Postfinance in der Schwebe
Bei der Postfinance ist das Ringen um die Strategie in der Ära Schwaller so richtig gestartet: Die Posttochter soll ins Hypothekengeschäft einsteigen dürfen, im Gegenzug ist eine Privatisierung geplant. Der Streit darum wird den Konzern noch länger beschäftigen. So ist unklar, was mit dem Grundauftrag im Zahlungsverkehr der Postfinance bei einer allfälligen Privatisierung passieren soll. Derweil verliert die Postfinance weiterhin Kundinnen und Kunden und leidet unter der herrschenden Tiefzinssituation.
Als Schwaller an seiner nun letzten Bilanzmedienkonferenz noch einmal allen dankte, die Erfolge seiner Ära herausstrich, seine eigene Zukunft kurz skizzierte, spürte man noch einmal seine jahrelange Erfahrung in der Politik. Ruhig, gefasst, so, wie er immer auftrat – vielleicht mit Ausnahme der Pressekonferenzen rund um die Postauto-Affäre.

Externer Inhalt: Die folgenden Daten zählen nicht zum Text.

(** * sciwebvis: the scene graph of [figure.py]

    A shallow embedding of [src/python/sciwebvis/figure.py]: the classes
    [Figure], [Axes], [Scatter] and [Surface], over an explicit store of
    Python objects.  Object identity ([is]) is equality of store locations,
    the dictionaries of a figure are finite maps keyed by strings, and every
    method is a computation that threads the store and may raise.

    Part I holds the embedding and the predicates the statements use, part
    II the lemmas and the theorems. *)

From stdpp Require Import base option list strings gmap fin_maps fin_sets.

Local Open Scope string_scope.
Local Open Scope nat_scope.
#[local] Set Warnings "-clear-no-such-hyp".

(** * Part I: the embedding *)

(** ** Python values and objects *)

Abbreviation loc := nat (only parsing).

(** Immediate (immutable) values, and references to objects of the store. *)
Inductive pyval :=
| VNone
| VInt (z : Z)
| VFloat (mantissa exponent : Z)      (* mantissa * 2^exponent *)
| VStr (s : string)
| VPair (a b : pyval)                 (* a 2-tuple such as (width, height) *)
| VColor (arg : pyval)                (* color.Color(arg), never mutated here *)
| VRef (l : loc).

(** numpy.ndarray: a shape and a flat numeric payload. *)
Record ndarray := NdArray { nd_shape : list nat; nd_data : list Z }.

(** Modelled from the spec: the classes of module [material], which is not
    part of the sources.  A material "has a unique id"; the subclasses
    [PointMaterial] and [WireframeMaterial] are the defaults of [Scatter] and
    [Surface]. *)
Inductive material_class := MaterialBase | PointMaterial | WireframeMaterial.

Record Material := MkMaterial { mat_class : material_class; mat_ID : string }.

(** [Figure.__init__]: the four private attributes. *)
Record Figure := MkFigure {
  fig_ID : pyval;                          (* self.__ID *)
  fig_axes : list loc;                     (* self.__axes *)
  fig_dataDict : gmap string loc;          (* self.__dataDict *)
  fig_materialDict : gmap string loc       (* self.__materialDict *)
}.

(** [Axes.__init__]. *)
Record Axes := MkAxes {
  ax_fig : pyval;                          (* self.__fig *)
  ax_renderObjects : list pyval;           (* self.__renderObjects *)
  ax_properties : gmap string pyval        (* self.__properties *)
}.

(** [Scatter.__init__] and [Surface.__init__] set the same attributes. *)
Record RenderObject := MkRenderObject {
  ro_axes : loc;                           (* self.__axes *)
  ro_dataID : pyval;                       (* self.__dataID *)
  ro_material : pyval                      (* self.__properties['material'] *)
}.

Inductive pyobj :=
| ONdarray (a : ndarray)
| OMaterial (m : Material)
| OFigure (f : Figure)
| OAxes (a : Axes)
| OScatter (r : RenderObject)
| OSurface (r : RenderObject).

(** ** The world: store, UUID source, trace of hook calls *)

Record world := World {
  heap : gmap loc pyobj;
  uuid_calls : nat;                        (* draws made from uuid.uuid4 so far *)
  hook_calls : list (loc * loc)            (* (material, figure) of each addToFigure call *)
}.

Inductive exn :=
| TypeError (msg : string)
| Exception (msg : string).

(** The result of running a method.  [Timeout] is the fuel of a [while] loop
    running out; [Untyped] is a receiver that is not an object of the class
    the method belongs to, which the embedding does not follow. *)
Inductive outcome (A : Type) :=
| Return (a : A) (w : world)
| Raise (e : exn) (w : world)
| Timeout
| Untyped.
Arguments Return {A} a w.
Arguments Raise {A} e w.
Arguments Timeout {A}.
Arguments Untyped {A}.

Definition M (A : Type) : Type := world → outcome A.

Global Instance M_ret : MRet M := λ A a w, Return a w.
Global Instance M_bind : MBind M := λ A B f m w,
  match m w with
  | Return a w' => f a w'
  | Raise e w' => Raise e w'
  | Timeout => Timeout
  | Untyped => Untyped
  end.

Definition raise {A} (e : exn) : M A := λ w, Raise e w.
Definition untyped {A} : M A := λ _, Untyped.

Definition set_heap (h : gmap loc pyobj) (w : world) : world :=
  World h (uuid_calls w) (hook_calls w).

Definition store (l : loc) (o : pyobj) : M unit :=
  λ w, Return () (set_heap (<[l := o]> (heap w)) w).

(** Object creation: a location the store does not use yet. *)
Definition alloc (o : pyobj) : M loc :=
  λ w, let l := fresh (dom (heap w)) in
       Return l (set_heap (<[l := o]> (heap w)) w).

Definition get_Figure (l : loc) : M Figure :=
  λ w, match heap w !! l with Some (OFigure f) => Return f w | _ => Untyped end.

Definition get_Axes (l : loc) : M Axes :=
  λ w, match heap w !! l with Some (OAxes a) => Return a w | _ => Untyped end.

(** [type(v) != np.ndarray], negated. *)
Definition is_ndarray (v : pyval) (w : world) : option loc :=
  match v with
  | VRef l => match heap w !! l with Some (ONdarray _) => Some l | _ => None end
  | _ => None
  end.

(** [isinstance(v, material.Material)]. *)
Definition is_Material (v : pyval) (w : world) : option (loc * Material) :=
  match v with
  | VRef l => match heap w !! l with Some (OMaterial m) => Some (l, m) | _ => None end
  | _ => None
  end.

(** [for d in dict.viewitems(): if d[1] is x: return d[0]].  The items come
    in the order of [map_to_list]; Python fixes none. *)
Fixpoint find_identical (items : list (string * loc)) (x : loc) : option string :=
  match items with
  | [] => None
  | (k, v) :: rest => if decide (v = x) then Some k else find_identical rest x
  end.

(** [dict.has_key(k)]. *)
Definition has_key {V} (d : gmap string V) (k : string) : bool :=
  match d !! k with Some _ => true | None => false end.

(** [dict.pop(k, default)], for its value. *)
Definition pop_default (kwargs : gmap string pyval) (k : string) (dflt : pyval) : pyval :=
  default dflt (kwargs !! k).

(** ** The collaborators

    [uuid.uuid4()] as a sequence of draws, the n-th call returning
    [uuid4 n]; and the collaborators of a render pass: the array encoder
    [numjis.toJson], [Material.render] and the jinja2 templates, each applied
    to the keyword arguments the source gives it. *)

Class UuidSource := { uuid4 : nat → string }.

Class Templates := {
  toJson : ndarray → string;
  Material_render : Material → string;
  js_datasource : gmap string string → string;        (* DATA *)
  js_materials : gmap string string → string;         (* materials *)
  js_figure : pyval → string;                         (* id *)
  js_axes : list string → gmap string pyval → string; (* objects, prop *)
  js_scatter : pyval → string → string;               (* vertex, material *)
  js_surface : pyval → string → string                (* vertex, material *)
}.

Section Model.

Context `{U : UuidSource, T : Templates}.

(** ** The methods of [Figure], [Axes], [Scatter] and [Surface] *)

(** [str(uuid.uuid4())]. *)
Definition str_uuid4 : M string :=
  λ w, Return (uuid4 (uuid_calls w))
              (World (heap w) (S (uuid_calls w)) (hook_calls w)).

(** [while self.__dataDict.has_key(dataUUID): dataUUID = str(uuid.uuid4())]. *)
Fixpoint regenerate (fuel : nat) (d : gmap string loc) (dataUUID : string) : M string :=
  if has_key d dataUUID then
    match fuel with
    | O => λ _, Timeout
    | S fuel' => u ← str_uuid4; regenerate fuel' d u
    end
  else mret dataUUID.

Definition set_dataDict (f : Figure) (d : gmap string loc) : Figure :=
  MkFigure (fig_ID f) (fig_axes f) d (fig_materialDict f).

Definition set_materialDict (f : Figure) (d : gmap string loc) : Figure :=
  MkFigure (fig_ID f) (fig_axes f) (fig_dataDict f) d.

Definition set_axes (f : Figure) (l : list loc) : Figure :=
  MkFigure (fig_ID f) l (fig_dataDict f) (fig_materialDict f).

Definition set_ID (f : Figure) (v : pyval) : Figure :=
  MkFigure v (fig_axes f) (fig_dataDict f) (fig_materialDict f).

(** [Figure.addData] (lines 62-100). *)
Definition Figure_addData (fuel : nat) (self : loc) (data : pyval) : M pyval :=
  λ w,
  match is_ndarray data w with
  | None => Raise (TypeError "Expecting Numpy ndarray object") w
  | Some b =>
      (f ← get_Figure self;
       match find_identical (map_to_list (fig_dataDict f)) b with
       | Some k => mret (VStr k)
       | None =>
           u ← str_uuid4;
           dataUUID ← regenerate fuel (fig_dataDict f) u;
           store self (OFigure (set_dataDict f (<[dataUUID := b]> (fig_dataDict f))));;
           mret (VStr dataUUID)
       end) w
  end.

(** Modelled from the spec: the hook [Material.addToFigure(figure)] of the
    absent module [material] ("wiring it to this Figure").  Its only effect
    followed here is that the call took place. *)
Definition addToFigure (m self : loc) : M unit :=
  λ w, Return () (World (heap w) (uuid_calls w) (hook_calls w ++ [(m, self)])).

(** [Figure.addMaterial] (lines 103-125). *)
Definition Figure_addMaterial (self : loc) (m : pyval) : M pyval :=
  λ w,
  match is_Material m w with
  | None => Raise (TypeError "Expecting Material object") w
  | Some (lm, mat) =>
      (f ← get_Figure self;
       match find_identical (map_to_list (fig_materialDict f)) lm with
       | Some _ => mret (VRef lm)
       | None =>
           addToFigure lm self;;
           f' ← get_Figure self;
           store self (OFigure (set_materialDict f' (<[mat_ID mat := lm]> (fig_materialDict f'))));;
           mret (VRef lm)
       end) w
  end.

(** [Axes.__init__] (lines 197-205); [Color(0.9375)] is 15 * 2^-4. *)
Definition Axes_init (fig : pyval) (kwargs : gmap string pyval) : M loc :=
  let size := pop_default kwargs "size" (VPair (VInt 800) (VInt 800)) in
  let bgcolor := pop_default kwargs "bgcolor" (VColor (VFloat 15 (-4))) in
  alloc (OAxes (MkAxes fig [] (<["bgcolor" := bgcolor]> (<["size" := size]> ∅)))).

(** [Figure.addAxes] (lines 128-134). *)
Definition Figure_addAxes (self : loc) (kwargs : gmap string pyval) : M pyval :=
  ax ← Axes_init (VRef self) kwargs;
  f ← get_Figure self;
  store self (OFigure (set_axes f (fig_axes f ++ [ax])));;
  mret (VRef ax).

(** [Figure.__init__] (lines 24-29). *)
Definition Figure_init : M loc :=
  u ← str_uuid4;
  alloc (OFigure (MkFigure (VStr u) [] ∅ ∅)).

(** The properties of [Figure] (lines 35-55). *)
Definition Figure_get_ID (self : loc) : M pyval :=
  f ← get_Figure self; mret (fig_ID f).

Definition Figure_set_ID (self : loc) (value : pyval) : M unit :=
  f ← get_Figure self; store self (OFigure (set_ID f value)).

Definition Figure_get_data (self : loc) : M (gmap string loc) :=
  f ← get_Figure self; mret (fig_dataDict f).

Definition Figure_set_data (self : loc) (value : pyval) : M unit :=
  raise (Exception "data source dictionary cannot be set").

(** [self.__fig], when it designates a figure. *)
Definition owner (a : Axes) : M loc :=
  match ax_fig a with
  | VRef f => get_Figure f;; mret f
  | _ => untyped
  end.

(** The properties of [Axes] (lines 212-221). *)
Definition Axes_get_data (self : loc) : M (gmap string loc) :=
  a ← get_Axes self; f ← owner a; Figure_get_data f.

Definition Axes_set_data (self : loc) (value : pyval) : M unit :=
  raise (Exception "data source dictionary cannot be set").

(** [Axes.addData] and [Axes.addMaterial] (lines 228-256). *)
Definition Axes_addData (fuel : nat) (self : loc) (data : pyval) : M pyval :=
  a ← get_Axes self; f ← owner a; Figure_addData fuel f data.

Definition Axes_addMaterial (self : loc) (m : pyval) : M pyval :=
  a ← get_Axes self; f ← owner a; Figure_addMaterial f m.

Definition append_renderObject (self : loc) (obj : pyval) : M unit :=
  a ← get_Axes self;
  store self (OAxes (MkAxes (ax_fig a) (ax_renderObjects a ++ [obj]) (ax_properties a))).

(** [Axes.addRenderObject] (lines 259-262). *)
Definition Axes_addRenderObject (self : loc) (obj : pyval) : M pyval :=
  append_renderObject self obj;; mret VNone.

(** Modelled from the spec: the constructors [material.PointMaterial()] and
    [material.WireframeMaterial()] of the absent module [material]; the
    "unique id" of the new material is a draw of the UUID source. *)
Definition Material_init (c : material_class) : M pyval :=
  u ← str_uuid4;
  l ← alloc (OMaterial (MkMaterial c u));
  mret (VRef l).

Schwaller wird die Post künftig aus der Ferne beobachten. Nach etlichen Jahren in der Politik, fünf Jahren an der Spitze des Postkonzerns, trete er beruflich etwas kürzer. «Es ist der ideale Zeitpunkt, für die Schweizerische Post und für mich», sagte er. Schwaller war zwölf Jahre Ständerat für den Kanton Freiburg, wo er zuvor für die CVP in der Regierung sass. Auch einer Bundesratswahl stellte er sich 2009, gewählt wurde damals jedoch Didier Burkhalter.
Schwaller geht – doch die Probleme bleiben. Ab Dezember wird sich eine neue strategische Führung damit befassen müssen.